* **Task description**
Every line of the data is to be transcribed without error.

* **Dataset records**
--

(* ===== verification/ElectionTheorems.v ===== *)
(** * Theorems about elections and late reports

    The voter snapshot of [validator_onboarding.rs], the election rounds of
    [election.rs] together with the admission pallet, and the report guard of
    [slashing.rs], each with a concrete run. *)

From S2P Require Import Prelude Frame BoundedHeap RuntimeParams Slashing Admission ElectionRound ElectionData Instances.

(** ** The voter snapshot *)

Section SnapshotLemmas.
Context `{UsizeWidth} (weight_of : AccountId -> Z) (voter_size : Voter -> Z) (compact_size : Z -> Z).

(** What is known of the encoded sizes: they are not negative, a voter with an
    admissible vote list is small, a compact length takes up to five bytes. *)
Record sizes_ok : Prop := {
  voter_size_pos : forall v, 0 <= voter_size v;
  voter_size_small : forall v : Voter, zlen v.2 <= Params.MaxVotesPerVoter -> voter_size v <= 2 ^ 16;
  compact_size_range : forall n, 0 <= compact_size n <= 5
}.

(** Staking's quota: nobody nominates more than sixteen validators. *)
Definition quota_ok (st : ElectionState) : Prop :=
  Forall (fun n : AccountId * Nominations => zlen (targets n.2) <= Params.MaxVotesPerVoter) (Nominators st).

Lemma quota_votes st :
  quota_ok st -> Forall (fun v : Voter => zlen v.2 <= Params.MaxVotesPerVoter) (eligible_nominators weight_of st).
Proof.
  intros Hq. apply Forall_forall. intros v (n & Hn & Hv)%list_elem_of_omap.
  apply nominator_entry_Some in Hv as (_ & _ & _ & _ & ->). simpl.
  unfold quota_ok in Hq. rewrite Forall_forall in Hq. specialize (Hq n Hn).
  pose proof (length_filter (fun t => t ∈ candidates st) (targets n.2)). unfold zlen in *. lia.
Qed.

--

* **Answer to this problem**
(* ===== verification/ElectionTheorems.v ===== *)
(** * Theorems about elections and late reports

    The voter snapshot of [validator_onboarding.rs], the election rounds of
    [election.rs] together with the admission pallet, and the report guard of
    [slashing.rs], each with a concrete run. *)

From S2P Require Import Prelude Frame BoundedHeap RuntimeParams Slashing Admission ElectionRound ElectionData Instances.

(** ** The voter snapshot *)

Section SnapshotLemmas.
Context `{UsizeWidth} (weight_of : AccountId -> Z) (voter_size : Voter -> Z) (compact_size : Z -> Z).

(** What is known of the encoded sizes: they are not negative, a voter with an
    admissible vote list is small, a compact length takes up to five bytes. *)
Record sizes_ok : Prop := {
  voter_size_pos : forall v, 0 <= voter_size v;
  voter_size_small : forall v : Voter, zlen v.2 <= Params.MaxVotesPerVoter -> voter_size v <= 2 ^ 16;
  compact_size_range : forall n, 0 <= compact_size n <= 5
}.

(** Staking's quota: nobody nominates more than sixteen validators. *)
Definition quota_ok (st : ElectionState) : Prop :=
  Forall (fun n : AccountId * Nominations => zlen (targets n.2) <= Params.MaxVotesPerVoter) (Nominators st).

Lemma quota_votes st :
  quota_ok st -> Forall (fun v : Voter => zlen v.2 <= Params.MaxVotesPerVoter) (eligible_nominators weight_of st).
Proof.
  intros Hq. apply Forall_forall. intros v (n & Hn & Hv)%list_elem_of_omap.
  apply nominator_entry_Some in Hv as (_ & _ & _ & _ & ->). simpl.
  unfold quota_ok in Hq. rewrite Forall_forall in Hq. specialize (Hq n Hn).
  pose proof (length_filter (fun t => t ∈ candidates st) (targets n.2)). unfold zlen in *. lia.
Qed.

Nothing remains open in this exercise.